Ton amour est tout en toi; tu es comme ces boîtes à musique qui jouent les airs qu'elles contiennent, aussitôt qu'elles sont montées, n'importe par quelle main. Tu aimes Clotilde comme tu aurais aimé toute autre femme, sans que la différence qui aurait existé entre cette autre femme et elle eût amené la moindre différence dans ton amour. Tout ce qu'il y a en toi de bon, de grand, de généreux, tu l'en as revêtue, comme une femme italienne revêt sa madone de ses plus beaux colliers, et, dans ce culte que tu as maintenant pour elle, c'est ton amour que tu aimes et que tu adores; ton amour, sans lequel Clotilde, sans être une femme vulgaire, serait une femme dont les défauts et même les qualités t'inspireraient de l'éloignement.

J'ai donc agi maladroitement pour ta guérison en t'éloignant d'elle. Quand tu ne la vois pas, tu te la figures comme tu l'aimes et comme tu veux qu'elle soit. La Clotilde que tu aimes n'est pas ici, à Paris; tu l'as emportée dans ton cœur.

Mais, si tu étais ici, si tu la voyais comme je la vois, il y aurait de temps en temps des moments où tu t'apercevrais de quelques légères différences entre elle et l'objet de ton amour.

Dans l'éloignement, ton mal est incurable, et, je te le répète, je suis un âne de ne l'avoir pas deviné. Ah! si tu aimais une femme vivante, une femme réelle, il pourrait arriver que tu voulusses la comparer à une autre et que la comparaison ne fût pas à son avantage. Aujourd'hui, tu verrais une femme dont les cheveux seraient plus fins; demain, une autre dont le pied serait plus petit. Mais tu es amoureux d'une femme que tu as inventée; et, quand on invente une femme, on aurait bien tort de lui laisser craindre la comparaison avec une autre; tu lui donnes libéralement les cheveux les plus fins du monde, le pied le plus petit qu'on puisse voir.

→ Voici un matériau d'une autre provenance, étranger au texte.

(** A key that cannot be resolved surfaces as it was raised. *)
Lemma send_to_key_failure (s : Secret) (e : exn) :
  In (Plaintext s, Raise e) (snd (send_to W ps m tb h)) ->
  fst (send_to W ps m tb h) = Raise e.
Proof.
  rewrite send_to_eq. destruct (W h (Plaintext tb)) as [key|e'] eqn:Hkey; cbn [fst snd].
  - intros [Habs | Hin]; [discriminate|].
    pose proof (send_loop_run W m key ps (h ++ [(Plaintext tb, Ok key)]) None) as Hrun.
    apply loop_run_calls in Hrun as [_ Hcalls].
    apply (in_map fst) in Hin. rewrite Hcalls in Hin.
    apply in_map_iff in Hin as [p [Habs _]]. discriminate.
  - intros [Heq | []]. now injection Heq as _ ->.
Qed.

(** An attempt that is not delivered decides what [send] raises. *)
Lemma send_to_undelivered (c : call) (a : result str) :
  In (c, a) (deliveries (snd (send_to W ps m tb h))) ->
  delivered (c, a) = false ->
  exists p key, c = curl_call p m key
                /\ fst (send_to W ps m tb h) = Raise (surfaced p a).
Proof.
  destruct (W h (Plaintext tb)) as [key|e] eqn:Hkey.
  - pose proof (send_to_outcome W ps m tb h key Hkey) as Hout. cbv zeta in Hout.
    set (r := fst _) in *. set (d := deliveries _) in *. clearbody r d.
    intros Hin Hnd.
    destruct Hout as [[_ [Hd _]]
                     | [[ps0 [pl [d0 [resp [_ [_ [_ [Hall _]]]]]]]]
                       | [d0 [p [a' [Hd [Hall [_ [_ Hr]]]]]]]]].
    + rewrite Hd in Hin. destruct Hin.
    + rewrite forallb_forall in Hall. rewrite (Hall _ Hin) in Hnd. discriminate.
    + rewrite Hd in Hin. apply in_app_or in Hin as [Hin | [Heq | []]].
      * rewrite forallb_forall in Hall. rewrite (Hall _ Hin) in Hnd. discriminate.
      * injection Heq as <- <-. now exists p, key.
  - rewrite (send_to_no_key W ps m tb h e Hkey). intros [].
Qed.

(** When every recipient has a delivered attempt, [send] returns the
    response of the last one. *)
Lemma send_to_all_delivered :
  ps <> [] ->
  List.length (deliveries (snd (send_to W ps m tb h))) = List.length ps ->
  forallb delivered (deliveries (snd (send_to W ps m tb h))) = true ->
  exists key ps0 p_last d0 response,
    ps = ps0 ++ [p_last]
    /\ snd (send_to W ps m tb h)
       = (Plaintext tb, Ok key) :: d0 ++ [(curl_call p_last m key, Ok response)]
    /\ fst (send_to W ps m tb h) = Ok response.
Proof.
  intros Hps Hlen Hall.
  destruct (W h (Plaintext tb)) as [key|e] eqn:Hkey.
  - pose proof (send_to_outcome W ps m tb h key Hkey) as Hout. cbv zeta in Hout.
    pose proof (send_to_deliveries W ps m tb h key Hkey) as Hdel.
    assert (Hsnd : snd (send_to W ps m tb h)
                   = (Plaintext tb, Ok key) :: deliveries (snd (send_to W ps m tb h))).
    { rewrite Hdel. rewrite send_to_eq, Hkey. reflexivity. }
    set (r := fst _) in *. set (d := deliveries _) in *. clearbody r d.
    destruct Hout as [[Hnil _]
                     | [[ps0 [pl [d0 [resp [Hps0 [Hd [_ [_ Hr]]]]]]]]
                       | [d0 [p [a' [Hd [_ [_ [Hf _]]]]]]]]].
    + contradiction.
    + exists key, ps0, pl, d0, resp. rewrite Hsnd, Hd. repeat split; assumption.
    + rewrite Hd in Hall. last_fails Hall Hf.
  - rewrite (send_to_no_key W ps m tb h e Hkey) in Hlen. cbn in Hlen.
    destruct ps; [contradiction | discriminate].
Qed.

End SendOutcomes.


(** ** The stages of a run *)

(** Walk down an explicit trace along the index of a lookup. *)
Ltac walk H :=
  repeat match type of H with
         | nth_error (_ :: _) ?j = _ => is_var j; destruct j; cbn [nth_error] in H
         | nth_error [] ?j = Some _ => destruct j; discriminate H
         end.

Ltac explicit_trace :=
  cbn [completed app] in *;
  unfold ev_fetch, ev_filter, ev_categorize, ev_persist, ev_retrieve, ev_generate in *.

(** Go through the members of an explicit trace. *)
Ltac members H :=
  cbn [In] in H;
  repeat match type of H with
         | _ \/ _ => destruct H as [H|H]
         | False => contradiction H
         end.

Section PipelineTheorems.

Variable W : world.
Variable py : interpreter.
Variables apiKey sheet connection hftoken openai textBelt : Secret.
Variables database collection : str.



(** C7, as the code has it.  A failure reaches the caller of
    [run_pipeline] as the exception that was raised, with no stage name
    added: the exception of a failing stage before the notifier, the
    exception of the decoding or encoding of the advice, and the exception
    of the key lookup surface unchanged.  Only an attempt that is not
    delivered is wrapped, in a [RuntimeError] that names the recipient's
    number and carries the text of the underlying error; and that only when
    the [except Exception] clause handles what the attempt ended with: an
    exception of the call whose class lies outside [Exception] surfaces
    unchanged as well. *)
Theorem failures_surface_as_raised (h : trace) :
  let r := fst (run_pipeline W py apiKey sheet connection hftoken openai textBelt
                  database collection h) in
  let t := snd (run_pipeline W py apiKey sheet connection hftoken openai textBelt
                  database collection h) in
  (forall c e, In (c, Raise e) t -> stage_of c <> StNotify -> r = Raise e)
  /\ (forall g resp e,
        In (Generate g openai connection, Ok resp) t ->
        encode_advice py resp = Raise e -> r = Raise e)
  /\ (forall s e, In (Plaintext s, Raise e) t -> r = Raise e)
  /\ (forall c a,
        In (c, a) (deliveries t) -> delivered (c, a) = false ->
        exists p encoded_message key,
          c = curl_call p encoded_message key
          /\ (if caught a
              then r = Raise (sending_error p (failure_detail p a))
              else r = a)).
Proof.
  cbv zeta.
  pose proof (run_pipeline_run W py apiKey sheet connection hftoken openai textBelt
                database collection h) as Hrun.
  set (r := fst _) in *. set (t := snd _) in *. clearbody r t.
  destruct Hrun as [outs c e Hc HW _ | o1 o2 o3 o4 o5 o6 e _ He
                   | o1 o2 o3 o4 o5 o6 msg r d _ He Hsend].
  - destruct outs as [|o1 [|o2 [|o3 [|o4 [|o5 [|o6 outs]]]]]];
      cbn [next_call] in Hc; try discriminate Hc; injection Hc as <-; explicit_trace.
    all: split; [intros c0 e0 Hin _; members Hin; try discriminate Hin;
                 now injection Hin as _ <-|].
    all: split; [intros g resp e0 Hin _; members Hin; discriminate Hin|].
    all: split; [intros s e0 Hin; members Hin; discriminate Hin|].
    all: intros c0 a0 [].
  - explicit_trace.
    split; [intros c0 e0 Hin _; members Hin; discriminate Hin|].
    split; [intros g resp e0 Hin He0; members Hin; try discriminate Hin;
            injection Hin as _ <-; congruence|].
    split; [intros s e0 Hin; members Hin; discriminate Hin|].
    intros c0 a0 [].
  - explicit_trace. unfold send in Hsend.
    set (h' := h ++ _) in Hsend.
    assert (Hr : fst (send_to W phone_numbers msg textBelt h') = r) by now rewrite Hsend.
    assert (Hd : snd (send_to W phone_numbers msg textBelt h') = d) by now rewrite Hsend.
    clearbody h'. clear Hsend.
    assert (Hnotify : forall ev, In ev d -> stage_of (fst ev) = StNotify).
    { intros ev Hin. rewrite <- Hd in Hin. exact (send_to_stage_notify _ _ _ _ _ _ Hin). }
    split.
    { intros c0 e0 Hin Hst. members Hin; try discriminate Hin.
      apply Hnotify in Hin. contradiction. }
    split.
    { intros g resp e0 Hin He0. members Hin; try discriminate Hin.
      - injection Hin as _ <-. congruence.
      - apply Hnotify in Hin. discriminate Hin. }
    split.
    { intros s e0 Hin. members Hin; try discriminate Hin.
      rewrite <- Hd in Hin. rewrite <- Hr. exact (send_to_key_failure _ _ _ _ _ _ _ Hin). }
    intros c0 a0 Hin Hnd. cbn [deliveries filter is_delivery fst] in Hin.
    fold (deliveries d) in Hin. rewrite <- Hd in Hin.
    destruct (send_to_undelivered _ _ _ _ _ _ _ Hin Hnd) as [p [key [Hc Hraise]]].
    exists p, msg, key. split; [exact Hc|]. rewrite <- Hr, Hraise.
    destruct (caught a0) eqn:Hcaught.
    + now rewrite (surfaced_caught p a0 Hcaught).
    + symmetry. now apply surfaced_escaped.
Qed.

Arrivez avec des cheveux invisibles et presque pas de pieds, vous ne pouvez l'emporter sur la divinité sortie tout armée du cerveau de l'amoureux. Les cheveux les plus fins du monde, cela veut dire encore plus fins que les vôtres; cela même tourne à son avantage. On n'avait pas imaginé de cheveux aussi fins que les vôtres; mais, puisque les voilà, les cheveux les plus fins du monde sont obligés de l'être encore plus que cela.

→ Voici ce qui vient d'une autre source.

(** * The claims *)

(** C1.  The claim holds of what the code sets out to do, and the code
    misses it: with an infinite scale in the input the alpha of that record
    is [NaN], which is outside the band, and the colour string carries it.
    The same happens with the two finite scales [2^1023] and [-2^1023],
    whose difference overflows. *)
Theorem infinite_scale_alpha_nan :
  TreeMapA.alphas propsA unbounded = [NaN; Fin 0.5] /\
  ~ in_band NaN /\
  (exists out,
     TreeMapA.mapData Number_toString_any propsA (Some unbounded) = Ok out /\
     map (fun it => TreeMapA.color (TreeMapA.itemStyle it)) out =
     ["rgba(87, 129, 253, NaN)"; "rgba(87, 129, 253, 0.500)"]) /\
  TreeMapA.alphas propsA overflowing = [NaN; Fin 0.5] /\
  Script.alphas unbounded = Ok [NaN; Fin 0.5] /\
  Script.computeAlpha PInf (Fin 1) PInf = NaN.
Proof.
  split; [exact unbounded_alphas|]. split; [intros []|].
  split; [|split; [exact overflowing_alphas|
                   split; [exact unbounded_alphas_script | reflexivity]]].
  eexists. split; [apply A_mapData_returns; repeat constructor|].
  rewrite (A_mapData_colors Number_toString_any propsA unbounded)
    by (apply A_mapData_returns; repeat constructor).
  rewrite unbounded_alphas. cbn [map].
  destruct (rgba_examples Number_toString_any) as (_ & _ & _ & H5 & Hn).
  change TreeMapA.BASE_RGB with Script.BASE_RGB.
  now rewrite H5, Hn.
Qed.

(** C2 as stated fails for [max < min]: with [min] 10 and [max] 0 the
    scale 0 gets the alpha 0.9 and the larger scale 10 gets 0.5.  It also
    fails for an infinite [min]: both alphas are [NaN], and [NaN <= NaN] is
    false.  In [mapData] it fails for the scales [2^1023] and [-2^1023],
    whose difference overflows: the smaller scale gets 0.5 and the larger
    one [NaN]. *)
Lemma computeAlpha_decreasing_when_max_below_min :
  (JS.lt (Fin 0) (Fin 10) = true /\
   Script.computeAlpha (Fin 0) (Fin 10) (Fin 0) = Fin 0.9 /\
   Script.computeAlpha (Fin 10) (Fin 10) (Fin 0) = Fin 0.5 /\
   JS.le (Script.computeAlpha (Fin 0) (Fin 10) (Fin 0))
         (Script.computeAlpha (Fin 10) (Fin 10) (Fin 0)) = false) /\
  (JS.lt (Fin 1) (Fin 2) = true /\
   JS.le (Script.computeAlpha (Fin 1) NInf (Fin 5))
         (Script.computeAlpha (Fin 2) NInf (Fin 5)) = false) /\
  (TreeMapA.scales propsA overflowing = [Fin big; Fin (- big)] /\
   JS.lt (Fin (- big)) (Fin big) = true /\
   TreeMapA.alphas propsA overflowing = [NaN; Fin 0.5] /\
   JS.le (Fin 0.5) NaN = false).
Proof.
  assert (H1 : Script.computeAlpha (Fin 0) (Fin 10) (Fin 0) = Fin 0.9).
  { rewrite computeAlpha_small by lra.
    replace ((0 - 10) / (0 - 10)) with 1 by lra.
    rewrite clamp_id by lra. now rewrite ease_1. }
  assert (H2 : Script.computeAlpha (Fin 10) (Fin 10) (Fin 0) = Fin 0.5).
  { rewrite computeAlpha_small by lra.
    replace ((10 - 10) / (0 - 10)) with 0 by lra.
    rewrite clamp_id by lra. now rewrite ease_0. }
  split; [|split].
  - split; [apply lt_Fin_true; lra|].
    split; [exact H1|]. split; [exact H2|].
    rewrite H1, H2. simpl. destruct (Rle_dec 0.9 0.5); [lra | reflexivity].
  - split; [apply lt_Fin_true; lra | reflexivity].
  - pose proof big_pos.
    split; [exact overflowing_scales|].
    split; [apply lt_Fin_true; lra|].
    split; [exact overflowing_alphas | reflexivity].
Qed.
(** The round trip up to the first fragment, and from the last fragment
    on. [w1] is the world in which the fragments are consumed. *)
Lemma respond_via_consume (tk : App.tick) (r : WhisperSTT.result) (w : world) :
  session_ok (cm w) ->
  exists t1 prompt w1,
    sent w1 = sent w ++ [EvTranscription (WhisperSTT.text r) true
                           (isoformat (WhisperSTT.timestamp r));
                         EvStatus "analyzing"; EvStatus "responding"]
    /\ conversation (cm w1) =
         conversation (cm w) ++ [turn t1 "student" (WhisperSTT.text r)]
    /\ posted w1 = posted w ++ [prompt]
    /\ session_ok (cm w1)
    /\ forall full w2,
         App.consume (OllamaClient.generate_stream (App.server tk) prompt)
           EmptyString w1 = (Ok full, w2) ->
         cm w2 = cm w1 ->
         exists t2 t3 w',
           App.respond tk r w = (Ok App.reset, w')
           /\ sent w' = sent w2 ++ [EvComplete full (isoformat t2);
                                    EvStatus "listening"]
           /\ conversation (cm w') =
                conversation (cm w1) ++ [turn t3 "bot" full]
           /\ posted w' = posted w2.
Proof.
  intros Hok. unfold App.respond.
  rewrite (bind_ok _ _ _ _ _ (send_ok _ w)).
  set (wa := with_sent _ w).
  destruct (add_message_ok "student" (WhisperSTT.text r) wa Hok)
    as (t1 & wb & Hadd & Hcm & Hsent & Hposted & Hessay & Hokb).
  rewrite (bind_ok _ _ _ _ _ Hadd).
  rewrite (bind_ok _ _ _ _ _ (send_ok _ wb)).
  set (wc := with_sent _ wb).
  destruct (history_ok wc) as (history & Hhist & Hturns); [apply Hokb|].
  rewrite (bind_ok _ _ _ _ _ Hhist).
  rewrite (bind_ok _ _ _ _ _ (send_ok _ wc)).
  set (wd := with_sent _ wc).
  rewrite (bind_ok get_world _ wd wd wd eq_refl).
  destruct (socratic_stream_ok (App.server tk) (WhisperSTT.text r) (essay wd)
              history wd Hturns) as [prompt Hstream].
  rewrite (bind_ok _ _ _ _ _ Hstream).
  set (w1 := with_posted _ wd).
  exists t1, prompt, w1. split; [|split; [|split; [|split]]].
  - subst w1 wd wc wa. simpl. rewrite Hsent. simpl.
    rewrite <- !app_assoc. reflexivity.
  - subst w1 wd wc. simpl. rewrite Hcm. reflexivity.
  - subst w1 wd wc wa. simpl. rewrite Hposted. reflexivity.
  - exact Hokb.
  - intros full w2 Hconsume Hcm2.
    rewrite (bind_ok _ _ _ _ _ Hconsume).
    rewrite (bind_ok now _ _ _ _ (now_ok _)).
    rewrite (bind_ok _ _ _ _ _ (send_ok _ _)).
    set (we := with_sent _ _).
    assert (Hoke : session_ok (cm we)).
    { subst we. simpl. rewrite Hcm2. exact Hokb. }
    destruct (add_message_ok "bot" full we Hoke)
      as (t3 & wf & Hadd3 & Hcm3 & Hsent3 & Hposted3 & _ & _).
    rewrite (bind_ok _ _ _ _ _ Hadd3).
    exists (clock w2 + delay (reads w2)), t3. eexists.
    split; [reflexivity|]. simpl. rewrite Hsent3, Hcm3, Hposted3.
    subst we. simpl. rewrite Hcm2.
    rewrite <- !app_assoc. repeat split; reflexivity.
Qed.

Les rois persans ne se montraient jamais. A peine a-t-on vu les rois, que, par des transitions successives, on les a guillotinés.

Le seul peuple qui soit resté religieux est le peuple turc, chez lequel il n'est pas permis même de représenter Dieu par la pierre ou la toile. Dieu a, dit-on, fait l'homme à son image. Cela n'a été inventé que pour donner une apparence de justice, de représailles et de talion à l'insolence qu'ont eue les hommes de peindre Dieu à leur ressemblance.

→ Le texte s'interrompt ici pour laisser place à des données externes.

(** * Chat-driven task manager: agent orchestration core

    A shallow embedding of the backend's conversational layer:

    - [services/mcp_tools.py]   the four task tools bound to the task table;
    - [services/agent.py]       the tool-calling orchestrator and its
                                keyword fallback;
    - [services/conversation.py] conversations, messages and the audit log;
    - [api/routes/chat.py]      the [POST /chat] handler that ties them up
                                and the two handlers that read conversations;
    - [schemas/task.py], [api/deps.py], [api/routes/tasks.py]
                                the REST interface to the same task table.

    Python values are modelled as the code has them: text as [string],
    integers as [Z], [Optional[T]] as [option T], decoded JSON and [dict]s as
    [jval], exceptions as a result type threaded with the database through a
    small state-and-exception monad. *)

From Stdlib Require Import String Ascii List ZArith Bool Lia DecimalString.
From Stdlib Require Import Permutation Sorted.
Import ListNotations.
Local Open Scope string_scope.
Local Open Scope Z_scope.

Set Implicit Arguments.

(* ===================================================================== *)
(** ** Python text primitives

    Text is a [string] of ASCII characters; [lower], [strip] and the
    character classes of [re] are those of [str] on that range. *)
(* ===================================================================== *)

Module Py.

(** [str(n)] for an [int]. *)
Definition str_of_int (n : Z) : string :=
  NilZero.string_of_int (Z.to_int n).

(** [c.isspace()] on the ASCII range: TAB..CR, FS..US and the blank. *)
Definition isspace (c : ascii) : bool :=
  let n := nat_of_ascii c in
  ((9 <=? n) && (n <=? 13) || (28 <=? n) && (n <=? 32))%nat.

(** One character of [s.lower()] (ASCII letters). *)
Definition lower_char (c : ascii) : ascii :=
  let n := nat_of_ascii c in
  if ((65 <=? n) && (n <=? 90))%nat then ascii_of_nat (n + 32) else c.

(** [s.lower()] *)
Fixpoint lower (s : string) : string :=
  match s with
  | EmptyString => EmptyString
  | String c s' => String (lower_char c) (lower s')
  end.

(** [s.lstrip()] *)
Fixpoint lstrip (s : string) : string :=
  match s with
  | EmptyString => EmptyString
  | String c s' => if isspace c then lstrip s' else s
  end.

(** [s.rstrip()] *)
Fixpoint rstrip (s : string) : string :=
  match s with
  | EmptyString => EmptyString
  | String c s' =>
      match rstrip s' with
      | EmptyString => if isspace c then EmptyString else String c EmptyString
      | r => String c r
      end
  end.

(** [s.strip()] *)
Definition strip (s : string) : string := rstrip (lstrip s).

(** [needle in hay] for two [str]s. *)
Fixpoint contains (needle hay : string) : bool :=
  if prefix needle hay then true
  else match hay with
       | EmptyString => false
       | String _ hay' => contains needle hay'
       end.

(** [any(word in s for word in words)] *)
Definition any_in (words : list string) (s : string) : bool :=
  existsb (fun word => contains word s) words.

(** [len(s)] *)
Definition len (s : string) : Z := Z.of_nat (String.length s).

(** [s[n:]] *)
Fixpoint drop (n : nat) (s : string) : string :=
  match n, s with
  | O, _ => s
  | S n', String _ s' => drop n' s'
  | S _, EmptyString => EmptyString
  end.

End Py.

(* ===================================================================== *)
(** ** The fragment of [re] that the fallback uses

    A backtracking matcher with Python's priorities: alternatives are tried
    left to right, [?] and [+] prefer to take, [+?] prefers to stop.  The
    two patterns of the source only repeat single-character classes, so
    repetition is over a class. *)
(* ===================================================================== *)

Module Re.

Inductive cls : Type :=
| Dot      (* [.]  any character but a newline *)
| Space.   (* [\s] *)

Definition in_cls (c : cls) (a : ascii) : bool :=
  match c with
  | Dot => negb (Ascii.eqb a "010"%char)
  | Space => Py.isspace a
  end.

Inductive regex : Type :=
| Lit (s : string)                    (* literal text *)
| Chr (c : cls)                       (* one character of a class *)
| Star (greedy : bool) (c : cls)      (* [c*] or [c*?] *)
| Cat (r1 r2 : regex)
| Alt (r1 r2 : regex)                 (* [r1|r2] *)
| Opt (r : regex)                     (* [(?:r)?] *)
| Group (n : nat) (r : regex)         (* n-th capturing group *)
| Eol.                                (* [$] *)

(** [c+] and [c+?] *)
Definition Plus (greedy : bool) (c : cls) : regex :=
  Cat (Chr c) (Star greedy c).

(** Spans of the capturing groups, latest first. *)
Definition caps : Type := list (nat * (nat * nat)).

(** [$] (no MULTILINE): at the end, or before a final newline. *)
Definition at_eol (s : string) : bool :=
  match s with
  | EmptyString => true
  | String a EmptyString => Ascii.eqb a "010"%char
  | _ => false
  end.

Section Match.
Variable R : Type.

(** The continuation receives what is left of the subject, the position
    reached and the groups so far. *)
Definition cont : Type := string -> nat -> caps -> option R.

Fixpoint star (greedy : bool) (c : cls) (k : cont)
         (s : string) (pos : nat) (cs : caps) : option R :=
  match s with
  | String a s' =>
      if in_cls c a then
        if greedy then
          match star greedy c k s' (S pos) cs with
          | Some r => Some r
          | None => k s pos cs
          end
        else
          match k s pos cs with
          | Some r => Some r
          | None => star greedy c k s' (S pos) cs
          end
      else k s pos cs
  | EmptyString => k s pos cs
  end.

Fixpoint run (r : regex) (s : string) (pos : nat) (cs : caps)
         (k : cont) {struct r} : option R :=
  match r with
  | Lit l =>
      if prefix l s
      then k (Py.drop (String.length l) s) (pos + String.length l)%nat cs
      else None
  | Chr c =>
      match s with
      | String a s' => if in_cls c a then k s' (S pos) cs else None
      | EmptyString => None
      end
  | Star g c => star g c k s pos cs
  | Cat r1 r2 => run r1 s pos cs (fun s' p' cs' => run r2 s' p' cs' k)
  | Alt r1 r2 =>
      match run r1 s pos cs k with
      | Some x => Some x
      | None => run r2 s pos cs k
      end
  | Opt r1 =>
      match run r1 s pos cs k with
      | Some x => Some x
      | None => k s pos cs
      end
  | Group n r1 =>
      run r1 s pos cs (fun s' p' cs' => k s' p' ((n, (pos, p')) :: cs'))
  | Eol => if at_eol s then k s pos cs else None
  end.
End Match.

(** A match object: the subject, the span of the match and the groups. *)
Record match_object : Type := MatchObject {
  subject : string;
  span : nat * nat;
  groups : caps
}.

(** Match [r] at the head of [s], which sits at [pos] in the subject. *)
Definition match_here (r : regex) (s : string) (pos : nat)
  : option (nat * caps) :=
  run r s pos [] (fun _ p cs => Some (p, cs)).

Fixpoint search_from (r : regex) (whole s : string) (pos : nat)
  : option match_object :=
  match match_here r s pos with
  | Some (e, cs) => Some (MatchObject whole (pos, e) cs)
  | None =>
      match s with
      | String _ s' => search_from r whole s' (S pos)
      | EmptyString => None
      end
  end.

(** [re.search(r, s)]: the leftmost match. *)
Definition search (r : regex) (s : string) : option match_object :=
  search_from r s s 0.

Fixpoint lookup_group (n : nat) (cs : caps) : option (nat * nat) :=
  match cs with
  | [] => None
  | (m, sp) :: cs' => if Nat.eqb m n then Some sp else lookup_group n cs'
  end.

(** [m.group(n)]; [None] when the group took no part in the match. *)
Definition group (m : match_object) (n : nat) : option string :=
  match lookup_group n (groups m) with
  | Some (b, e) => Some (substring b (e - b) (subject m))
  | None => None
  end.

(** [re.sub(r, '', s)]: every non-overlapping match, leftmost first, is
    deleted.  [skip] counts the characters of the current match that are
    still to be dropped; an empty match deletes nothing. *)
Fixpoint sub_empty_from (r : regex) (s : string) (skip : nat) : string :=
  match s with
  | EmptyString => EmptyString
  | String a s' =>
      match skip with
      | S n => sub_empty_from r s' n
      | O =>
          match match_here r s 0 with
          | Some (S n, _) => sub_empty_from r s' n
          | _ => String a (sub_empty_from r s' 0)
          end
      end
  end.

Definition sub_empty (r : regex) (s : string) : string :=
  sub_empty_from r s 0.

End Re.

(** [r'(?:create|add|make|new)\s+(?:a\s+)?(?:task\s+(?:to|called|for)\s+|to\s+)?(.+?)(?:\.|$)'] *)
Definition title_pattern : Re.regex :=
  let ws := Re.Plus true Re.Space in
  Re.Cat (Re.Alt (Re.Lit "create") (Re.Alt (Re.Lit "add")
                 (Re.Alt (Re.Lit "make") (Re.Lit "new"))))
  (Re.Cat ws
  (Re.Cat (Re.Opt (Re.Cat (Re.Lit "a") ws))
  (Re.Cat (Re.Opt (Re.Alt
             (Re.Cat (Re.Lit "task")
               (Re.Cat ws
               (Re.Cat (Re.Alt (Re.Lit "to") (Re.Alt (Re.Lit "called") (Re.Lit "for")))
                       ws)))
             (Re.Cat (Re.Lit "to") ws)))
  (Re.Cat (Re.Group 1 (Re.Plus false Re.Dot))
          (Re.Alt (Re.Lit ".") Re.Eol))))).

(** [r'\s*(please|now|today|tomorrow)\s*$'] *)
Definition filler_pattern : Re.regex :=
  Re.Cat (Re.Star true Re.Space)
  (Re.Cat (Re.Group 1 (Re.Alt (Re.Lit "please") (Re.Alt (Re.Lit "now")
                      (Re.Alt (Re.Lit "today") (Re.Lit "tomorrow")))))
  (Re.Cat (Re.Star true Re.Space) Re.Eol)).

(** The title heuristic of the fallback's create branch (agent.py). *)
Definition extract_title (message_content : string) : string :=
  let title := "sample task" in  (* default *)
  match Re.search title_pattern message_content with
  | Some m =>
      match Re.group m 1 with
      | Some g =>
          let title := Py.strip g in
          (* Clean up title - remove common phrases *)
          let title := Py.strip (Re.sub_empty filler_pattern title) in
          (* Ensure we have a valid title *)
          if (String.eqb title "") || (Py.len (Py.strip title) =? 0)
          then "sample task" else title
      | None => "sample task"  (* [None.strip()] raises: the except branch *)
      end
  | None => title
  end.

(* ===================================================================== *)
(** ** Decoded JSON, Python dicts and exceptions *)
(* ===================================================================== *)

#[local] Set Warnings "-register-all".

(** What [json.loads] returns and what the tools build: [None], [bool],
    [int], [str], [list] and [dict] (keys in insertion order). *)
Inductive jval : Type :=
| JNull
| JBool (b : bool)
| JInt (n : Z)
| JStr (s : string)
| JList (l : list jval)
| JDict (d : list (string * jval)).

Definition dict : Type := list (string * jval).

Je n'ai cependant pas renoncé à te guérir, mon cher Vatinel, mais je vais employer un autre moyen; tu verras Clotilde, tu lui parleras de ton amour, tu seras son amant, et alors tu seras sauvé, alors tu ne l'aimeras plus.

Viens, viens! J'ai consenti à me priver de mon ami parce que j'espérais le guérir. Viens ici; si tu ne guéris pas, au moins tu auras le sein d'un ami pour reposer ta pauvre tête malade.